What you are asked to do:
Among the entries below, how many lines hold the word "else"? Reply with the number only.

Stored items
(* ===== verification/Descriptors.v ===== *)
(** * Descriptors, file modes and exit statuses

    The wrappers of sysutil.c around open, dup2, close, chmod, umask and wait, on a
    process with a table of descriptors and a file system of modes. *)

From Stdlib Require Import Init.Byte Strings.Byte.
From Stdlib Require Import ZArith Lia String.
From stdpp Require Import base list numbers option gmap strings.
From S2P Require Import Prelude SysUtil Text.
Import ResNotations.

(** ** The kernel *)

Definition O_RDONLY : Z := 0.
Definition O_WRONLY : Z := 1.
Definition O_RDWR : Z := 2.
Definition O_CREAT : Z := 64.
Definition O_EXCL : Z := 128.
Definition O_APPEND : Z := 1024.
Definition O_NONBLOCK : Z := 2048.

(** An open file: its path and the flags of the open. *)
Record open_file := OpenFile { of_path : bytes; of_flags : Z }.

(** The files with their modes, the open descriptors and the kernel's umask;
    [s_current_umask] is the program's copy. *)
Record process := MkProcess {
  files : gmap bytes Z;
  fds : gmap Z open_file;
  umask : Z;
  s_current_umask : Z
}.

(** The process may open the file (permissions, limits). *)
Class Openable := may_open : process → bytes → Z → bool.

Definition put_fds (t : gmap Z open_file) (p : process) : process :=
  MkProcess (files p) t (umask p) (s_current_umask p).
Definition put_files (t : gmap bytes Z) (p : process) : process :=
  MkProcess t (fds p) (umask p) (s_current_umask p).

(** The lowest descriptor that is not open. *)
Fixpoint lowest_from (fuel : nat) (n : Z) (t : gmap Z open_file) : Z :=
  match fuel with
  | O => n
  | S fuel' => if decide (is_Some (t !! n)) then lowest_from fuel' (n + 1) t else n
  end.
Definition lowest_free (t : gmap Z open_file) : Z := lowest_from (size t) 0 t.

Definition has (flags bit : Z) : bool := negb (Z.land flags bit =? 0).

Section Calls.
Context `{K : Openable}.

(** open(2): the descriptor or -1. *)
Definition sys_open (path : bytes) (flags mode : Z) (p : process) : Z * process :=
  let opened (p : process) :=
    let fd := lowest_free (fds p) in (fd, put_fds (<[fd := OpenFile path flags]> (fds p)) p) in
  if negb (may_open p path flags) then (-1, p)
  else
    match files p !! path with
    | Some _ => if has flags O_CREAT && has flags O_EXCL then (-1, p) else opened p
    | None =>
        if has flags O_CREAT
        then opened (put_files (<[path := Z.ldiff mode (umask p)]> (files p)) p)
        else (-1, p)
    end.

Definition sys_dup2 (old_fd new_fd : Z) (p : process) : Z * process :=
  match fds p !! old_fd with
  | Some f => (new_fd, put_fds (<[new_fd := f]> (fds p)) p)
  | None => (-1, p)
  end.

Definition sys_close (fd : Z) (p : process) : Z * process :=
  match fds p !! fd with Some _ => (0, put_fds (delete fd (fds p)) p) | None => (-1, p) end.

Definition sys_chmod (path : bytes) (mode : Z) (p : process) : Z * process :=
  match files p !! path with
  | Some _ => (0, put_files (<[path := mode]> (files p)) p)
  | None => (-1, p)
  end.

(** ** sysutil.c *)

Inductive EVSFSysUtilOpenMode := kVSFSysUtilOpenReadOnly | kVSFSysUtilOpenWriteOnly | kVSFSysUtilOpenReadWrite.

Definition vsf_sysutil_translate_openmode (mode : EVSFSysUtilOpenMode) : Z :=
  match mode with
  | kVSFSysUtilOpenReadOnly => O_RDONLY
  | kVSFSysUtilOpenWriteOnly => O_WRONLY
  | kVSFSysUtilOpenReadWrite => O_RDWR
  end.

Definition vsf_sysutil_open_file (p_filename : bytes) (mode : EVSFSysUtilOpenMode) : process → Z * process :=
  sys_open p_filename (Z.lor (vsf_sysutil_translate_openmode mode) O_NONBLOCK) 0.

(** [file_open_mode] is the tunable. *)
Definition vsf_sysutil_create_file_exclusive (file_open_mode : Z) (p_filename : bytes) : process → Z * process :=
  sys_open p_filename (Z.lor (Z.lor (Z.lor O_CREAT O_EXCL) O_WRONLY) O_APPEND) file_open_mode.

Definition vsf_sysutil_create_or_open_file (p_filename : bytes) (mode : Z) : process → Z * process :=
  sys_open p_filename (Z.lor (Z.lor O_CREAT O_WRONLY) O_NONBLOCK) mode.

Definition vsf_sysutil_create_or_open_file_append (p_filename : bytes) (mode : Z) : process → Z * process :=
  sys_open p_filename (Z.lor (Z.lor (Z.lor O_CREAT O_WRONLY) O_NONBLOCK) O_APPEND) mode.

Definition vsf_sysutil_dupfd2 (old_fd new_fd : Z) (p : process) : res process :=
  if old_fd =? new_fd then Ok p
  else let '(retval, p) := sys_dup2 old_fd new_fd p in if negb (retval =? new_fd) then die "dup2" else Ok p.

(** An interrupted close is repeated; close(2) answers here as in the end. *)
Definition vsf_sysutil_close (fd : Z) (p : process) : res process :=
  let '(retval, p) := sys_close fd p in if negb (retval =? 0) then die "close" else Ok p.

Definition vsf_sysutil_close_failok (fd : Z) (p : process) : Z * process := sys_close fd p.

Definition vsf_sysutil_fchmod (fd mode : Z) (p : process) : res process :=
  match fds p !! fd with
  | None => die "fchmod"
  | Some f =>
      let '(retval, p) := sys_chmod (of_path f) (Z.land mode 511) p in
      if negb (retval =? 0) then die "fchmod" else Ok p
  end.

Definition vsf_sysutil_chmod (p_filename : bytes) (mode : Z) (p : process) : Z * process :=
  sys_chmod p_filename (Z.land mode 511) p.

Definition vsf_sysutil_get_umask (p : process) : Z := s_current_umask p.

Definition vsf_sysutil_set_umask (new_umask : Z) (p : process) : process :=
  MkProcess (files p) (fds p) (Z.land new_umask 511) (Z.land new_umask 511).

Definition DEV_NULL : bytes := lit "/dev/null".

Definition vsf_sysutil_reopen_standard_fds (p : process) : res process :=
  let '(fd, p) := sys_open DEV_NULL O_RDWR 0 p in
  if fd <? 0 then die "reopening standard file descriptors to /dev/null failed"
  else
    let* p := vsf_sysutil_dupfd2 fd 0 p in
    let* p := vsf_sysutil_dupfd2 fd 1 p in
    let* p := vsf_sysutil_dupfd2 fd 2 p in
    if 2 <? fd then vsf_sysutil_close fd p else Ok p.

End Calls.

(** The status of wait(2), by the macros of the C library. *)
Definition vsf_sysutil_wait_exited_normally (exit_status : Z) : bool := Z.land exit_status 127 =? 0.
Definition vsf_sysutil_wait_get_exitcode (exit_status : Z) : res Z :=
  if negb (vsf_sysutil_wait_exited_normally exit_status)
  then bug "not a normal exit in vsf_sysutil_wait_get_exitcode"
  else Ok (Z.shiftr (Z.land exit_status 65280) 8).

(** ** The standard descriptors *)

Section Standard.
Context `{K : Openable}.

Lemma lowest_from_free n t fuel :
  (∀ x, 0 ≤ x < n → is_Some (t !! x)) → 0 ≤ n → (size t <= Z.to_nat n + fuel)%nat →
  let r := lowest_from fuel n t in t !! r = None ∧ 0 ≤ r ∧ ∀ x, 0 ≤ x < r → is_Some (t !! x).
Proof.
  revert n; induction fuel as [|fuel IH]; intros n Hx Hn Hsize; cbn [lowest_from].
  - split; [|done]. destruct (t !! n) as [f|] eqn:Hf; [|done]. exfalso.
    assert (list_to_set (seqZ 0 (n + 1)) ⊆ dom t) as Hsub.
    { intros x [H1 H2]%elem_of_list_to_set%elem_of_seqZ. apply elem_of_dom.
      destruct (decide (x = n)) as [->|]; [eauto|apply Hx; lia]. }
    apply subseteq_size in Hsub. rewrite size_list_to_set, length_seqZ, size_dom in Hsub by apply NoDup_seqZ. lia.
  - case_decide as Hsome; [|split; [by apply eq_None_not_Some|done]].
    apply IH; [|lia|lia]. intros x Hxr. destruct (decide (x = n)) as [->|]; [done|apply Hx; lia].
Qed.

Lemma lowest_free_spec t :
  t !! lowest_free t = None ∧ 0 ≤ lowest_free t ∧ ∀ x, 0 ≤ x < lowest_free t → is_Some (t !! x).
Proof. unfold lowest_free. apply lowest_from_free; [intros; lia|lia..]. Qed.

Lemma dupfd2_ok old new f p :
  fds p !! old = Some f → vsf_sysutil_dupfd2 old new p = Ok (put_fds (<[new := f]> (fds p)) p).
Proof.
  intros Hf. unfold vsf_sysutil_dupfd2, sys_dup2. rewrite Hf. destruct (Z.eqb_spec old new) as [->|Hne].
  - rewrite insert_id by done. by destruct p.
  - by rewrite Z.eqb_refl.
Qed.

(** C37: The standard descriptors are closed to the outside. Which of the three are
    open before, and wherever /dev/null is opened: after
    [vsf_sysutil_reopen_standard_fds] the descriptors 0, 1 and 2 are /dev/null and
    every other descriptor is as it was - the one that was opened is not left
    behind. *)
Theorem standard_fds_reopened (p : process) (m : Z) :
  files p !! DEV_NULL = Some m → may_open p DEV_NULL O_RDWR = true →
  ∃ p', vsf_sysutil_reopen_standard_fds p = Ok p' ∧ files p' = files p ∧
    ∀ x, fds p' !! x = if (0 <=? x) && (x <=? 2) then Some (OpenFile DEV_NULL O_RDWR) else fds p !! x.
Proof.
  intros Hm Hopen. unfold vsf_sysutil_reopen_standard_fds, sys_open. rewrite Hopen, Hm.
  cbn [negb]. change (has O_RDWR O_CREAT) with false. cbn [andb].
  destruct (lowest_free_spec (fds p)) as (Hfree & H0 & Hlow). set (fd := lowest_free (fds p)) in *. clearbody fd.
  rewrite (proj2 (Z.ltb_ge fd 0)) by lia. set (f := OpenFile DEV_NULL O_RDWR).
  rewrite (dupfd2_ok fd 0 f) by apply lookup_insert_eq. cbn [res_bind].
  rewrite (dupfd2_ok fd 1 f) by (cbn; destruct (decide (fd = 0)) as [->|];
    [apply lookup_insert_eq|rewrite lookup_insert_ne by done; apply lookup_insert_eq]). cbn [res_bind].
  rewrite (dupfd2_ok fd 2 f).
  2:{ cbn. rewrite !lookup_insert. repeat case_decide; try done. }
  cbn [res_bind]. destruct (Z.ltb_spec 2 fd) as [Hbig|Hsmall].
  - unfold vsf_sysutil_close, sys_close. cbn [fds put_fds].
    rewrite !lookup_insert_ne, lookup_insert_eq by lia. cbn [Z.eqb negb]. eexists. split; [done|]. split; [done|].
    intros x. cbn [fds put_fds]. rewrite lookup_delete. case_decide as Hx.
    + subst x. rewrite (proj2 (Z.leb_gt fd 2)), andb_false_r by lia. done.
    + destruct (Z.leb_spec 0 x), (Z.leb_spec x 2); cbn [andb]; rewrite !lookup_insert;
        repeat case_decide; try done; lia.
  - eexists. split; [done|]. split; [done|]. intros x. cbn [fds put_fds].
    destruct (Z.leb_spec 0 x), (Z.leb_spec x 2); cbn [andb]; rewrite !lookup_insert;
      repeat case_decide; try done; lia.
Qed.

(** ** Modes *)

(** No set-id and no sticky bit. *)
Definition plain_mode (m : Z) : Prop := 0 ≤ m < 512.

Lemma masked_plain m : plain_mode (Z.land m 511).
Proof. unfold plain_mode. change 511 with (Z.ones 9). rewrite Z.land_ones by lia. by apply Z.mod_pos_bound. Qed.

Lemma ldiff_plain m u : plain_mode m → plain_mode (Z.ldiff m u).
Proof.
  unfold plain_mode. intros Hm. assert (Z.ldiff m u = Z.land (Z.ldiff m u) (Z.ones 9)) as ->.
  { apply Z.bits_inj'. intros i Hi. rewrite Z.land_spec, Z.ldiff_spec. destruct (decide (i < 9)).
    - rewrite Z.ones_spec_low by lia. by rewrite andb_true_r.
    - rewrite Z.ones_spec_high by lia. rewrite andb_false_r.
      destruct (decide (m = 0)) as [->|]; [by rewrite Z.bits_0|].
      rewrite Z.bits_above_log2; [done|lia|]. apply Z.log2_lt_pow2; [lia|].
      apply Z.lt_le_trans with (2 ^ 9); [lia|]. apply Z.pow_le_mono_r; lia. }
  rewrite Z.land_ones by lia. by apply Z.mod_pos_bound.
Qed.

(** An exclusive creation never opens a file that is there; the file it makes has
    the mode of the settings less the umask. *)
Lemma create_exclusive_new mode path p fd p' :
  vsf_sysutil_create_file_exclusive mode path p = (fd, p') → 0 ≤ fd →
  files p !! path = None ∧ files p' = <[path := Z.ldiff mode (umask p)]> (files p) ∧ fds p !! fd = None.
Proof.
  unfold vsf_sysutil_create_file_exclusive, sys_open. destruct (negb _); [intros [= <- _]; lia|].
  change (has _ O_CREAT) with true. change (has _ O_EXCL) with true. cbn [andb].
  destruct (files p !! path); [intros [= <- _]; lia|]. intros [= <- <-] _.
  split; [done|]. split; [done|]. apply lowest_free_spec.
Qed.

(** An operation on modes. *)
Inductive mode_op :=
  | OpChmod (path : bytes) (mode : Z)
  | OpFchmod (fd mode : Z)
  | OpCreate (path : bytes)
  | OpUmask (mask : Z).

Definition run_op (file_open_mode : Z) (o : mode_op) (p : process) : process :=
  match o with
  | OpChmod path mode => (vsf_sysutil_chmod path mode p).2
  | OpFchmod fd mode => match vsf_sysutil_fchmod fd mode p with Ok p' => p' | Err _ => p end
  | OpCreate path => (vsf_sysutil_create_file_exclusive file_open_mode path p).2
  | OpUmask mask => vsf_sysutil_set_umask mask p
  end.

(** Whatever modes are asked for, a file that was plain stays plain, and a new one
    is when the setting is: no operation sets a set-id bit. *)
Theorem modes_stay_plain file_open_mode ops p :
  plain_mode file_open_mode → map_Forall (λ _, plain_mode) (files p) →
  map_Forall (λ _, plain_mode) (files (foldl (λ p o, run_op file_open_mode o p) p ops)).
Proof.
  intros Hopen. revert p; induction ops as [|o ops IH]; intros p Hp; cbn [foldl]; [done|]. apply IH.
  assert (∀ path mode, map_Forall (λ _, plain_mode) (files (sys_chmod path (Z.land mode 511) p).2)) as Hch.
  { intros path mode. unfold sys_chmod. destruct (files p !! path); cbn [snd]; [|done].
    apply map_Forall_insert_2; [apply masked_plain|done]. }
  destruct o as [path mode|fd mode|path|mask]; cbn [run_op].
  - by apply Hch.
  - unfold vsf_sysutil_fchmod. destruct (fds p !! fd) as [f|]; [|done]. specialize (Hch (of_path f) mode).
    destruct (sys_chmod _ _ p) as [r q]. cbn [snd] in Hch. by destruct (negb _).
  - unfold vsf_sysutil_create_file_exclusive, sys_open. destruct (negb _); [done|].
    destruct (files p !! path); [by destruct (_ && _)|]. change (has _ O_CREAT) with true. cbn [snd].
    cbn. apply map_Forall_insert_2; [by apply ldiff_plain|done].
  - done.
Qed.

End Standard.

(** ** Exit statuses *)

(** The status of a normal exit with a code, as wait reports it, and of a death by
    a signal. *)
Theorem exit_status_read (code signal : Z) :
  0 ≤ code < 256 → 0 < signal < 128 →
  vsf_sysutil_wait_get_exitcode (Z.shiftl code 8) = Ok code ∧
  vsf_sysutil_wait_exited_normally signal = false.
Proof.
  intros Hc Hs. unfold vsf_sysutil_wait_get_exitcode, vsf_sysutil_wait_exited_normally.
  assert (Z.land (Z.shiftl code 8) 127 = 0) as ->.
  { change 127 with (Z.ones 7). rewrite Z.land_ones, Z.shiftl_mul_pow2 by lia.
    change (2 ^ 8) with (2 * 2 ^ 7). rewrite Z.mul_assoc. by apply Z.mod_mul. }
  cbn [Z.eqb negb]. split.
  - f_equal. change 65280 with (Z.shiftl (Z.ones 8) 8). rewrite <- Z.shiftl_land, Z.shiftr_shiftl_l, Z.sub_diag, Z.shiftl_0_r by lia.
    rewrite Z.land_ones by lia. by apply Z.mod_small.
  - change 127 with (Z.ones 7). rewrite Z.land_ones by lia. rewrite Z.mod_small by lia. apply Z.eqb_neq. lia.
Qed.

(** Standard input is closed, and 5 is a log file. *)
Definition daemon : process :=
  MkProcess {[DEV_NULL := 438; lit "/var/log" := 384]}
    {[1 := OpenFile (lit "/dev/tty") 2; 2 := OpenFile (lit "/dev/tty") 2; 5 := OpenFile (lit "/var/log") 1]} 18 18.

Definition all_open : Openable := λ _ _ _, true.

Lemma standard_fds_reopened_witness :
  ∃ p', vsf_sysutil_reopen_standard_fds (K := all_open) daemon = Ok p' ∧ files p' = files daemon ∧
    ∀ x, fds p' !! x = if (0 <=? x) && (x <=? 2) then Some (OpenFile DEV_NULL O_RDWR) else fds daemon !! x.
Proof. apply (standard_fds_reopened (K := all_open) daemon 438); reflexivity. Defined.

Answer box:
12